(** One pass of an overlap-add loop whose read position moves on by a
    whole number of frames [h >= 1]: it leaves, or it goes round with
    fewer frames left. *)
Lemma overlapAdd_pass (fuel : nat) (input : f32array) (gz h : Z) hopOut (n : nat)
    (step : num * num * f32array -> outcome (ctl (num * num * f32array)))
    (inner : num -> num -> Z * f32array -> outcome (ctl (Z * f32array))) :
  (0 <= gz)%Z -> (1 <= h)%Z ->
  (forall inputPos outputPos output,
     step (inputPos, outputPos, output)
     = if lt outputPos (sub (len output) (ofZ gz)) then
         if ge (floor inputPos) (sub (len input) (ofZ gz))
         then Ret (Done (inputPos, outputPos, output))
         else iterate fuel (inner (floor inputPos) outputPos) (0%Z, output)
              >>= fun r => Ret (Next (add inputPos (ofZ h), add outputPos hopOut, snd r))
       else Ret (Done (inputPos, outputPos, output))) ->
  (forall inStart outputPos out,
     exists r, iterate fuel (inner inStart outputPos) (0%Z, out) = Ret r /\
               length (snd r) = length out) ->
  forall st,
  (exists p, intValued (fst (fst st)) p) /\ length (snd st) = n ->
  (exists s', step st = Ret (Done s') /\ length (snd s') = n) \/
  (exists s', step st = Ret (Next s') /\
              ((exists p, intValued (fst (fst s')) p) /\ length (snd s') = n) /\
              (framesLeft input s' < framesLeft input st)%nat).
Proof.
  intros Hg Hh Hstep Hinner [[ip op] out] [(p & Hp) Hn]. cbn [fst snd] in *.
  rewrite Hstep.
  destruct (lt op (sub (len out) (ofZ gz))); [|left; eexists; split; [reflexivity|exact Hn]].
  destruct (ge (floor ip) (sub (len input) (ofZ gz))) eqn:E;
    [left; eexists; split; [reflexivity|exact Hn]|].
  right. destruct (Hinner (floor ip) op out) as (r & -> & Hr). cbn [bind].
  eexists. split; [reflexivity|]. cbn [fst snd]. split.
  - split; [|congruence]. exists (p + h)%Z. apply intValued_add; [exact Hp|apply intValued_ofZ].
  - destruct Hp as (q & -> & Hq). unfold framesLeft. cbn [fst add ofZ].
    rewrite (intValued_Qfloor q p Hq).
    rewrite (intValued_Qfloor (Qred (q + inject_Z h)) (p + h));
      [|rewrite Qred_correct, Hq, inject_Z_plus; reflexivity].
    unfold floor, len, ofNat, ofZ in E. rewrite sub_Fin, ge_Fin in E.
    rewrite (intValued_Qfloor q p Hq) in E.
    assert (Hlt : inject_Z p < inject_Z (Z.of_nat (length input)) - inject_Z gz).
    { apply Qnot_le_lt. intros Hle. rewrite Qle_bool_true in E; [discriminate|].
      rewrite !Qred_correct. lra. }
    assert (Hz : (p < Z.of_nat (length input) - gz)%Z).
    { rewrite Zlt_Qlt. unfold Z.sub. rewrite inject_Z_plus, inject_Z_opp. lra. }
    lia.
Qed.

Lemma vocoderLoop_returns (fuel : nat) (input output : f32array) (hopOut : num)
    (w : GrainWindow) :
  (2048 < fuel)%nat -> (length input < fuel)%nat ->
  exists r,
    iterate fuel
      (vocoderStep fuel input (ofZ 2048) (div (ofZ 2048) (ofZ 4)) hopOut (Some w))
      (ofZ 0, ofZ 0, fillZero output) = Ret r /\
    length (snd r) = length output.
Proof.
  intros Hf1 Hf2.
  apply (iterate_terminates _ (framesLeft input)
           (fun st => (exists p, intValued (fst (fst st)) p) /\
                      length (snd st) = length output)
           (fun st => length (snd st) = length output)).
  - apply (overlapAdd_pass fuel input 2048 512 hopOut (length output) _
             (fun inStart outputPos => frameStep input (ofZ 2048) inStart outputPos (Some w)));
      [lia|lia| |].
    + intros ip op out. reflexivity.
    + intros inStart op out.
      apply (frameLoop_returns fuel input (inject_Z 2048) 2048); [apply Qle_refl|lia].
  - split; [exists 0%Z; apply intValued_ofZ|]. unfold fillZero. apply length_map.
  - unfold framesLeft. cbn [fst ofZ]. rewrite Qfloor_Z. lia.
Qed.

(** X12. The phase vocoder stretch returns for every input, output and
    ratio once the fuel covers one frame and the input, and the output
    keeps its length: the read position moves on by 512 frames a pass. *)
Theorem phaseVocoderStretch_returns (fuel : nat) (e : Engine) (input output : f32array)
    (ratio : num) :
  grainWindows e <> [] -> (2048 < fuel)%nat -> (length input < fuel)%nat ->
  exists out, phaseVocoderStretch fuel e input output ratio = Ret out /\
              length out = length output.
Proof.
  intros Hne Hf1 Hf2. unfold phaseVocoderStretch.
  destruct (getGrainWindow_some e (ofZ 2048) Hne) as (w & ->).
  destruct (vocoderLoop_returns fuel input output
              (floor (Binary64.mul (div (ofZ 2048) (ofZ 4)) ratio)) w Hf1 Hf2) as (r & -> & Hr).
  cbn [bind]. eexists. split; [reflexivity|].
  unfold normalizeFull. destruct (gt _ _); [rewrite length_map|]; exact Hr.
Qed.

(** 4000 samples stretched to twice the time into 4000: two frames are
    read, at 0 and 512, and added at 0 and 1024. *)
Lemma phaseVocoderStretch_returns_witness :
  exists out, phaseVocoderStretch 4001 (newEngine Inputs.flatWindow)
                (repeat (Fin (1 # 2)) 4000) (repeat (ofZ 0) 4000) (ofZ 2) = Ret out /\
              length out = length (repeat (ofZ 0) 4000).
Proof.
  apply phaseVocoderStretch_returns; [discriminate|lia|rewrite repeat_length; lia].
Defined.

Lemma hopIn_positive (g : Z) :
  (4 <= g)%Z -> exists h, hopInOf (ofZ g) = ofZ h /\ (1 <= h)%Z.
Proof.
  intros H4. exists (Qfloor (Qred (inject_Z g * (1 # 4)))). split; [reflexivity|].
  assert (H1 : inject_Z 1 <= Qred (inject_Z g * (1 # 4))).
  { rewrite Qred_correct. change (inject_Z 1) with 1.
    assert (inject_Z 4 <= inject_Z g) by (rewrite <- Zle_Qle; exact H4).
    change (inject_Z 4) with 4 in *. lra. }
  apply Qfloor_resp_le in H1. rewrite Qfloor_Z in H1. exact H1.
Qed.

Lemma granularLoop_returns (fuel : nat) (input output : f32array) (hopOut : num)
    (w : GrainWindow) (g h : Z) :
  (0 <= g)%Z -> (1 <= h)%Z -> (Z.to_nat g < fuel)%nat -> (length input < fuel)%nat ->
  exists r,
    iterate fuel (granularStep fuel input (ofZ g) (ofZ h) hopOut (Some w))
      (ofZ 0, ofZ 0, fillZero output) = Ret r /\
    length (snd r) = length output.
Proof.
  intros Hg Hh Hf1 Hf2.
  apply (iterate_terminates _ (framesLeft input)
           (fun st => (exists p, intValued (fst (fst st)) p) /\
                      length (snd st) = length output)
           (fun st => length (snd st) = length output)).
  - apply (overlapAdd_pass fuel input g h hopOut (length output) _
             (fun inStart outputPos => grainStep input (ofZ g) inStart outputPos (Some w)));
      [lia|lia| |].
    + intros ip op out. reflexivity.
    + intros inStart op out.
      apply (grainLoop_returns fuel input (inject_Z g) g); [apply Qle_refl|].
      rewrite Z.sub_0_r. exact Hf1.
  - split; [exists 0%Z; apply intValued_ofZ|]. unfold fillZero. apply length_map.
  - unfold framesLeft. cbn [fst ofZ]. rewrite Qfloor_Z. lia.
Qed.

(** X13. The granular stretch returns for every input, output and ratio
    when the grain is at least 4 samples long, so that the read position
    moves on by at least one frame a pass, and the fuel covers one grain
    and the input. *)
Theorem granularStretch_returns (fuel : nat) (e : Engine) (input output : f32array)
    (ratio : num) (g : Z) :
  grainWindows e <> [] -> grainSamples e = ofZ g -> (4 <= g)%Z ->
  (Z.to_nat g < fuel)%nat -> (length input < fuel)%nat ->
  exists out, granularStretch fuel e input output ratio = Ret out /\
              length out = length output.
Proof.
  intros Hne Hg H4 Hf1 Hf2. unfold granularStretch, granularSynth. rewrite Hg.
  destruct (getGrainWindow_some e (ofZ g) Hne) as (w & ->).
  destruct (hopIn_positive g H4) as (h & -> & Hh).
  destruct (granularLoop_returns fuel input output (floor (Binary64.mul (ofZ h) ratio)) w g h)
    as (r & -> & Hr); [lia|exact Hh|exact Hf1|exact Hf2|].
  cbn [bind]. eexists. split; [reflexivity|].
  unfold normalizeClip. destruct (gt _ _); [rewrite length_map|]; exact Hr.
Qed.

(** 4000 samples stretched to twice the time into 4000, with the default
    grain of 2205 samples: two grains are read, at 0 and 551, and added at
    0 and 1102. *)
Lemma granularStretch_returns_witness :
  exists out, granularStretch 4001 (newEngine Inputs.flatWindow)
                (repeat (Fin (1 # 2)) 4000) (repeat (ofZ 0) 4000) (ofZ 2) = Ret out /\
              length out = length (repeat (ofZ 0) 4000).
Proof.
  apply (granularStretch_returns 4001 (newEngine Inputs.flatWindow) _ _ _ 2205);
    [discriminate|reflexivity|lia|lia|rewrite repeat_length; lia].
Defined.

End StretchReturns.

(** ** Output of the phase vocoder and of tones mode *)
Section VocoderFacts.
Import JS Types WarpEngine.
Local Open Scope Q_scope.

Lemma frameLoop_finite fuel (input : f32array) gs inStart outputPos window :
  Forall finite input ->
  (forall w, window = Some w -> windowOk w) ->
  (lt (ofZ 0) gs = true -> grainFacts input gs inStart) ->
  forall st r, (0 <= fst st)%Z -> Forall finite (snd st) ->
  iterate fuel (frameStep input gs inStart outputPos window) st = Ret r ->
  Forall finite (snd r).
Proof.
  intros Hin Hw Hf st r Hi Ho Hr.
  assert (H : (0 <= fst r)%Z /\ Forall finite (snd r)); [|apply H].
  revert Hr. apply (iterate_inv (fun st => (0 <= fst st)%Z /\ Forall finite (snd st)));
    [| |split; assumption].
  - intros [i o] s' [Hi' Ho']. cbn [fst snd] in Hi', Ho'. unfold frameStep.
    destruct (lt (ofZ i) gs && lt (add outputPos (ofZ i)) (len o)) eqn:E; [|discriminate].
    apply andb_true_iff in E as [E _].
    destruct window as [w|]; [|discriminate]. cbn [windowOf bind].
    intros [= <-]. cbn [fst snd]. split; [lia|].
    destruct (Hf (lt_ofZ_zero i gs Hi' E)) as (g & s & -> & Hg & Hs & Hs0 & Hlen).
    assert (Hig : inject_Z i < g) by (apply lt_Fin_true, E).
    apply aset_add_finite; [exact Ho'|]. apply finite_mul.
    + apply (aget_finite input _ (s + i)).
      * exact Hin.
      * apply intValued_add; [exact Hs|apply intValued_ofZ].
      * assert (Hl : (s + i < Z.of_nat (length input))%Z).
        { rewrite Zlt_Qlt, inject_Z_plus. lra. }
        lia.
    + destruct (winIdx_in_range i g w (Hw w eq_refl) Hi' Hig) as (z & Hz & Hrange).
      apply (aget_finite (data w) _ z); [apply (Hw w eq_refl)|exact Hz|exact Hrange].
  - intros [i o] s' [Hi' Ho']. unfold frameStep.
    destruct (_ && _); [destruct window; discriminate|].
    intros [= <-]. split; assumption.
Qed.

Lemma vocoderLoop_finite fuel (input : f32array) hopOut window :
  Forall finite input ->
  (forall w, window = Some w -> windowOk w) ->
  forall st r,
  Forall finite (snd st) ->
  (exists p, intValued (fst (fst st)) p /\ (0 <= p)%Z) ->
  iterate fuel (vocoderStep fuel input (ofZ 2048) (div (ofZ 2048) (ofZ 4)) hopOut window) st
  = Ret r ->
  Forall finite (snd r).
Proof.
  intros Hin Hw st r Ho Hp Hr.
  set (P := fun st : num * num * f32array =>
              Forall finite (snd st) /\
              exists p, intValued (fst (fst st)) p /\ (0 <= p)%Z).
  assert (H : P r); [|apply H].
  revert Hr. apply (iterate_inv P); [| |split; assumption].
  - intros [[inputPos outputPos] o] s' [Ho' Hp']. cbn [fst snd] in Ho', Hp'.
    unfold vocoderStep.
    destruct (lt outputPos (sub (len o) (ofZ 2048))) eqn:Ec; [|discriminate].
    destruct (ge (floor inputPos) (sub (len input) (ofZ 2048))) eqn:Eg; [discriminate|].
    match goal with |- context [iterate fuel ?s ?i] =>
      destruct (iterate fuel s i) as [r'| |] eqn:Ei end; try discriminate.
    cbn [bind]. intros [= <-]. destruct Hp' as (p & Hpos & Hp0). split; cbn [fst snd].
    + apply (frameLoop_finite fuel input (ofZ 2048) (floor inputPos) outputPos window Hin Hw)
        with (st := (0%Z, o)); [|cbn; lia|exact Ho'|exact Ei].
      intros _. exists (inject_Z 2048), p. split; [reflexivity|]. split; [reflexivity|].
      split; [apply intValued_floor, Hpos|]. split; [exact Hp0|].
      destruct Hpos as (q & -> & Hq).
      unfold floor, len, ofNat, ofZ in Eg. rewrite sub_Fin, ge_Fin in Eg.
      rewrite (intValued_Qfloor q p Hq) in Eg.
      apply Qnot_le_lt. intros Hle. rewrite Qle_bool_true in Eg; [discriminate|].
      rewrite !Qred_correct. lra.
    + exists (p + 512)%Z. split; [|lia].
      apply intValued_add; [exact Hpos|]. exists (Qred (inject_Z 2048 / inject_Z 4)).
      split; [reflexivity|]. rewrite Qred_correct. reflexivity.
  - intros [[inputPos outputPos] o] s' HP. unfold vocoderStep.
    destruct (lt _ _).
    + destruct (ge _ _).
      * intros [= <-]. exact HP.
      * match goal with |- context [iterate fuel ?s ?i] =>
          destruct (iterate fuel s i) as [r'| |] end; discriminate.
    + intros [= <-]. exact HP.
Qed.

(** The peak of an array of numbers is 0 or the absolute value of one of
    them. *)
Lemma peak_attained (a : f32array) :
  Forall finite a ->
  forall m, exists M, fold_left (fun m x => max m (abs x)) a (Fin m) = Fin M /\
                      (M = m \/ exists q, In (Fin q) a /\ M = Qabs q).
Proof.
  induction 1 as [|x a [q ->] Ha IH]; intros m.
  - exists m. split; [reflexivity|left; reflexivity].
  - cbn [fold_left abs max lt]. destruct (Qle_bool (Qabs q) m); cbn [negb].
    + destruct (IH m) as (M & HM & [->|(q' & Hin & ->)]).
      * exists m. split; [exact HM|left; reflexivity].
      * eexists. split; [exact HM|]. right. exists q'. split; [right; exact Hin|reflexivity].
    + destruct (IH (Qabs q)) as (M & HM & [->|(q' & Hin & ->)]).
      * eexists. split; [exact HM|]. right. exists q. split; [left|]; reflexivity.
      * eexists. split; [exact HM|]. right. exists q'. split; [right; exact Hin|reflexivity].
Qed.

────────

## Problem to work on
Could you print the lines of the records above from the one containing "- cbn [fold_left" through the last, exactly and with no additions?

## Task result
  - cbn [fold_left abs max lt]. destruct (Qle_bool (Qabs q) m); cbn [negb].
    + destruct (IH m) as (M & HM & [->|(q' & Hin & ->)]).
      * exists m. split; [exact HM|left; reflexivity].
      * eexists. split; [exact HM|]. right. exists q'. split; [right; exact Hin|reflexivity].
    + destruct (IH (Qabs q)) as (M & HM & [->|(q' & Hin & ->)]).
      * eexists. split; [exact HM|]. right. exists q. split; [left|]; reflexivity.
      * eexists. split; [exact HM|]. right. exists q'. split; [right; exact Hin|reflexivity].
Qed.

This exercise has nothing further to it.